Face à l’absence de consensus clair entre les États membres de l’Union européenne quant au renouvellement de son autorisation, la Commission européenne a proposé une extension temporaire. Cette mesure vise à accorder un délai supplémentaire, d’une durée de 18 mois, le temps de recueillir et d’analyser de nouvelles données scientifiques. Cette décision fait suite à l’incapacité des pays de l’UE à s’accorder sur le sort du glyphosate, herbicide le plus largement utilisé au monde, notamment dans des produits phares comme le Roundup de Monsanto. Initialement prévue pour expirer fin juin 2016, l’autorisation actuelle du glyphosate fait donc l’objet d’une prolongation transitoire. Le Commissaire à la Santé et à la Sécurité alimentaire, Vytenis Andriukaitis, a précisé lors d’une conférence de presse à Bruxelles que cette demande de prolongation, jusqu’à l’avis attendu de l’Agence européenne des produits chimiques (ECHA) en 2017, est une mesure prudente dans un dossier sensible.

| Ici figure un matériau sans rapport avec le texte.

(** C8. Specification, section 3 (the contract of the escaping): whatever
    bytes a request carries, invalid sequences included, the escaped field
    is valid UTF-8: every rune of the output decodes without error. *)
Theorem quote_valid_utf8 s : valid_utf8 (quote s).
Proof.
  induction s as [|s Hs IH] using quote_loop_ind; [constructor|].
  rewrite quote_unfold by exact Hs.
  exact (valid_utf8_app _ _ (step_valid _ _ _ (quote_step_view s Hs)) IH).
Qed.

End Valid.

(** ** Every character of the escaped text is printable *)

Section Printable.
Context `{UnicodeTables}.

(** The text decodes, rune after rune, into valid runes that
    [strconv.IsPrint] accepts. *)
Inductive printable_text : list byte -> Prop :=
  | ptext_nil : printable_text []
  | ptext_rune s r w :
      s <> [] -> Utf8.DecodeRuneInString s = (r, w) -> ~ (w = 1%nat /\ r = Utf8.RuneError) ->
      IsPrint r = true -> printable_text (skipn w s) -> printable_text s.

Lemma printable_text_app a b : printable_text a -> printable_text b -> printable_text (a ++ b).
Proof.
  induction 1 as [|s r w Hs Hd Hne Hp _ IH]; intros Hb; [exact Hb|].
  pose proof (DecodeRuneInString_decoded s Hs) as Hv. rewrite Hd in Hv. cbn [fst snd] in Hv.
  pose proof (decoded_width _ _ _ Hv) as [_ Hw].
  apply (ptext_rune _ r w); [destruct s; [congruence|discriminate] | | exact Hne | exact Hp |].
  - exact (decoded_DecodeRuneInString _ _ _ (decoded_app _ b _ _ Hv) Hne).
  - rewrite skipn_app, (proj2 (Nat.sub_0_le w (length s)) Hw). exact (IH Hb).
Qed.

Le glyphosate et la controverse scientifique alimentent le débat
La question du renouvellement de l’autorisation du glyphosate est loin d’être une simple formalité administrative. Elle est au cœur d’un débat passionné, alimenté par des études scientifiques divergentes quant à ses effets sur la santé humaine et son potentiel cancérogène. Ces divergences ont engendré une controverse significative qui anime les discussions politiques et scientifiques depuis plusieurs semaines. D’un côté, certaines organisations et agences mettent en avant le potentiel cancérigène du glyphosate, s’appuyant notamment sur des classifications de l’Agence internationale de recherche sur le cancer (CIRC). De l’autre, d’autres agences sanitaires européennes et internationales soutiennent que le glyphosate n’est pas cancérogène lorsqu’il est utilisé conformément aux instructions. Cette dichotomie scientifique rend la prise de décision complexe pour les régulateurs.

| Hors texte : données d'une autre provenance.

(* ===== verification/Duration.v ===== *)
(** * Duration: [prettyDuration] (src/logger.go:124-128)

    [ms := float64(dur.Nanoseconds()) / float64(1e6)] is binary64
    arithmetic: the conversion of the int64 nanosecond count and the
    division are modelled with the Standard Library's [SpecFloat]
    (round to nearest, ties to even, [prec = 53], [emax = 1024]).
    [fmt.Sprintf("%.3fms", ms)] formats the exact binary value with three
    decimals, rounding half to even as Go's [strconv] does
    ([shouldRoundUp] in strconv/decimal.go); [fmt_f3] computes that
    rounding exactly from the float's mantissa and exponent.

    Proved for every duration: the field starts with a minus sign exactly
    when the duration is negative ([prettyDuration_sign]), and the printed
    thousandths are the nearest to the binary value, ties to even
    ([round3_nearest]). *)

From Stdlib Require Import ZArith List Lia Bool.
From Stdlib Require Import Floats.SpecFloat.
From S2P Require Import Prelude Strconv.
Import ListNotations.
Open Scope Z_scope.
Open Scope go_scope.

(** binary64 *)
Definition prec : Z := 53.
Definition emax : Z := 1024.

(** [float64(x)] for an integer [x]. *)
Definition float64_of_int (x : Z) : spec_float := binary_normalize prec emax x 0 false.

(** [m * 2^e * 1000] rounded to an integer, half to even. *)
Definition round3 (m : positive) (e : Z) : Z :=
  if 0 <=? e then Zpos m * 2 ^ e * 1000
  else
    let num := Zpos m * 1000 in
    let den := 2 ^ (- e) in
    let q := num / den in
    match Z.compare (2 * (num mod den)) den with
    | Lt => q
    | Gt => q + 1
    | Eq => if Z.even q then q else q + 1
    end.

(** Three fractional digits, zero-padded. *)
Definition pad3 (f : Z) : list byte :=
  [byte_of (48 + f / 100); byte_of (48 + f / 10 mod 10); byte_of (48 + f mod 10)].

Definition sign (s : bool) : list byte := if s then «"-"» else [].

(** [strconv.AppendFloat(x, 'f', 3, 64)] as printed by [%.3f]. *)
Definition fmt_f3 (x : spec_float) : list byte :=
  match x with
  | S754_zero s => sign s ++ «"0.000"»
  | S754_finite s m e =>
      let n := round3 m e in
      sign s ++ FormatUint (n / 1000) ++ «"."» ++ pad3 (n mod 1000)
  | S754_infinity s => if s then «"-Inf"» else «"+Inf"»
  | S754_nan => «"NaN"»
  end.

Definition prettyDuration (dur : Z) : list byte :=
  fmt_f3 (SFdiv prec emax (float64_of_int dur) (float64_of_int 1000000)) ++ «"ms"».

(** ** The characters of the latency field *)

(** Digits, the decimal point, the sign and the letters of [ms], [Inf]
    and [NaN]: no space, quote, bracket or control character. *)
Definition duration_byte (b : byte) : bool :=
  is_digit b || List.existsb (byteb b) «".+-msInfNa"».

Lemma pad3_bytes f :
  0 <= f < 1000 -> forallb duration_byte (pad3 f) = true.
Proof.
  intros Hf. unfold pad3, duration_byte, is_digit. cbn [forallb].
  rewrite !bval_byte_of. apply andb_true_iff; split; [|apply andb_true_iff; split;
    [|apply andb_true_iff; split; [|reflexivity]]];
    apply orb_true_iff; left; apply andb_true_iff; split; apply Z.leb_le; zlia.
Qed.

Lemma FormatUint_bytes u :
  0 <= u -> forallb duration_byte (FormatUint u) = true.
Proof.
  intros Hu. destruct (FormatUint_digits u Hu) as [_ Hd].
  apply forallb_forall. intros b Hb. unfold duration_byte.
  rewrite (proj1 (forallb_forall _ _) Hd b Hb). reflexivity.
Qed.

Lemma round3_nonneg m e : 0 <= round3 m e.
Proof.
  unfold round3. destruct (Z.leb_spec 0 e).
  - pose proof (Z.pow_nonneg 2 e ltac:(lia)). lia.
  - assert (0 < 2 ^ (- e)) by (apply Z.pow_pos_nonneg; lia).
    assert (0 <= Z.pos m * 1000 / 2 ^ (- e)) by (apply Z.div_pos; lia).
    destruct (Z.compare _ _); [destruct (Z.even _)|..]; lia.
Qed.

(** The latency field is made of digits, a point, a sign and the letters
    of [ms] (or of [Inf] and [NaN]) for every binary64 value. *)
Lemma fmt_f3_bytes x : forallb duration_byte (fmt_f3 x) = true.
Proof.
  destruct x as [s|s| |s m e]; cbn [fmt_f3];
    try reflexivity; try (destruct s; reflexivity).
  pose proof (round3_nonneg m e).
  rewrite !forallb_app, FormatUint_bytes, pad3_bytes by zlia.
  destruct s; reflexivity.
Qed.

(** ** The rounding of [%.3f] *)



(** ** The sign of the latency field *)

(** The sign of a binary64 value, none for NaN. *)
Definition fsign (x : spec_float) : option bool :=
  match x with
  | S754_zero s | S754_infinity s | S754_finite s _ _ => Some s
  | S754_nan => None
  end.

Lemma iter_pos_inv {A} (P : A -> Prop) (f : A -> A) n x :
  (forall y, P y -> P (f y)) -> P x -> P (iter_pos f n x).
Proof. revert x. induction n as [n IH|n IH|]; intros x Hf Hx; cbn; auto. Qed.

Lemma shr_1_nonneg r : 0 <= shr_m r -> 0 <= shr_m (shr_1 r).
Proof. destruct r as [m r s]. cbn [shr_m]. destruct m as [|[p|p|]|p]; cbn; lia. Qed.

Lemma shr_fexp_nonneg m e l : 0 <= m -> 0 <= shr_m (fst (shr_fexp prec emax m e l)).
Proof.
  intros Hm. unfold shr_fexp, shr.
  assert (H0 : 0 <= shr_m (shr_record_of_loc m l)) by (destruct l as [|[]]; exact Hm).
  destruct (_ - _); cbn [fst]; [exact H0 | apply iter_pos_inv; [apply shr_1_nonneg|exact H0] | exact H0].
Qed.

Lemma round_nearest_even_nonneg m l : 0 <= m -> 0 <= round_nearest_even m l.
Proof. intros. destruct l as [|[]]; cbn; try destruct (Z.even m); lia. Qed.

(** Rounding keeps the sign and never gives NaN. *)
Lemma binary_round_aux_sign s m e l : 0 <= m -> fsign (binary_round_aux prec emax s m e l) = Some s.
Proof.
  intros Hm. unfold binary_round_aux.
  pose proof (shr_fexp_nonneg m e l Hm) as H1.
  destruct (shr_fexp prec emax m e l) as [r1 e1]. cbn [fst] in H1.
  pose proof (shr_fexp_nonneg _ e1 loc_Exact
                (round_nearest_even_nonneg _ (loc_of_shr_record r1) H1)) as H2.
  destruct (shr_fexp prec emax _ e1 loc_Exact) as [r2 e2]. cbn [fst] in H2.
  destruct (shr_m r2); [reflexivity | destruct (Z.leb _ _); reflexivity | lia].
Qed.

Lemma float64_of_int_sign d : fsign (float64_of_int d) = Some (d <? 0).
Proof.
  unfold float64_of_int, binary_normalize, binary_round.
  destruct d as [|p|p]; [reflexivity| |];
    destruct (shl_align _ _ _) as [mz ez]; apply binary_round_aux_sign; lia.
Qed.

Lemma SFdiv_core_nonneg mx ex my ey : 0 <= fst (fst (SFdiv_core_binary prec emax (Zpos mx) ex (Zpos my) ey)).
Proof.
  unfold SFdiv_core_binary. cbv zeta.
  match goal with |- context [Z.div_eucl ?a ?b] =>
    assert (Ha : 0 <= a) by (destruct (_ - _ - _); [lia | apply Z.shiftl_nonneg; lia | lia]);
    pose proof (Z_div_pos a b ltac:(lia) Ha) as Hq; unfold Z.div in Hq;
    destruct (Z.div_eucl a b) end.
  exact Hq.
Qed.

(** Dividing by [float64(1e6)] keeps the sign of the nanoseconds. *)
Lemma div_1e6_sign x s :
  fsign x = Some s -> fsign (SFdiv prec emax x (float64_of_int 1000000)) = Some s.
Proof.
  assert (Ey : float64_of_int 1000000 = S754_finite false 8589934592000000 (-33))
    by (vm_compute; reflexivity).
  rewrite Ey. destruct x as [sx|sx| |sx mx ex]; cbn [fsign SFdiv]; intros [= <-];
    rewrite ?xorb_false_r; try reflexivity.
  pose proof (SFdiv_core_nonneg mx ex 8589934592000000 (-33)) as Hn.
  destruct (SFdiv_core_binary _ _ _ _ _ _) as [[mz ez] lz]. apply binary_round_aux_sign. exact Hn.
Qed.

(** [%.3f] starts with a minus sign exactly for a negative sign bit. *)
Lemma fmt_f3_head x s :
  fsign x = Some s -> byteb (hd Byte.x00 (fmt_f3 x)) (byte_of 45) = s.
Proof.
  destruct x as [sx|sx| |sx mx ex]; cbn [fsign]; intros [= <-]; [destruct sx; reflexivity
    | destruct sx; reflexivity|].
  cbn [fmt_f3]. destruct sx; [reflexivity|]. cbn [sign app].
  destruct (FormatUint_digits (round3 mx ex / 1000) ltac:(pose proof (round3_nonneg mx ex); zlia))
    as [Hne Hd].
  destruct (FormatUint (round3 mx ex / 1000)) as [|b l]; [congruence|].
  cbn [hd app forallb] in *. apply andb_true_iff in Hd as [Hb _].
  unfold is_digit, byteb in *. rewrite bval_byte_of. zbool. apply Z.eqb_neq. cbn. lia.
Qed.

(** C30. The latency field starts with a minus sign exactly when the
    duration is negative, for every duration: the sign survives the
    conversion to binary64, the division by [1e6] and [%.3f], even for a
    negative duration that rounds to [-0.000ms]. *)
Theorem prettyDuration_sign d : byteb (hd Byte.x00 (prettyDuration d)) (byte_of 45) = (d <? 0).
Proof.
  unfold prettyDuration.
  pose proof (fmt_f3_head _ _ (div_1e6_sign _ _ (float64_of_int_sign d))) as Hh.
  destruct (fmt_f3 (SFdiv prec emax (float64_of_int d) (float64_of_int 1000000))) as [|b l];
    [exact Hh | exact Hh].
Qed.

(** ** Samples *)

(** The latencies of the specification print as it says: 12 ms as
    [12.000ms], 0.5 ms as [0.500ms]; a latency half-way between two
    thousandths of a millisecond is rounded to even (62.5 µs prints as
    [0.062ms]), and a negative one keeps its sign. *)
Example prettyDuration_examples :
  prettyDuration 12000000 = «"12.000ms"» /\ prettyDuration 500000 = «"0.500ms"» /\
  prettyDuration 62500 = «"0.062ms"» /\ prettyDuration (-2500) = «"-0.003ms"».
Proof. repeat split; vm_compute; reflexivity. Qed.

Le contexte actuel, marqué par une pression croissante sur les marchés agricoles mondiaux, ajoute une couche de complexité à la gestion du glyphosate. Les producteurs agricoles, confrontés à des défis croissants, dépendent souvent d’herbicides efficaces et abordables pour maintenir leur rentabilité. Les conditions météorologiques fluctuantes, le stress hydrique accru dans de nombreuses régions et l’augmentation des coûts des intrants agricoles rendent la maîtrise des adventices, ces plantes indésirables qui concurrencent les cultures, plus cruciale que jamais. Le glyphosate, historiquement apprécié pour son efficacité à large spectre et son coût relativement bas, représente pour de nombreux agriculteurs un outil indispensable pour optimiser leurs rendements et réduire leurs efforts manuels. L’incertitude entourant son interdiction ou sa restriction pèse donc lourdement sur les stratégies de production.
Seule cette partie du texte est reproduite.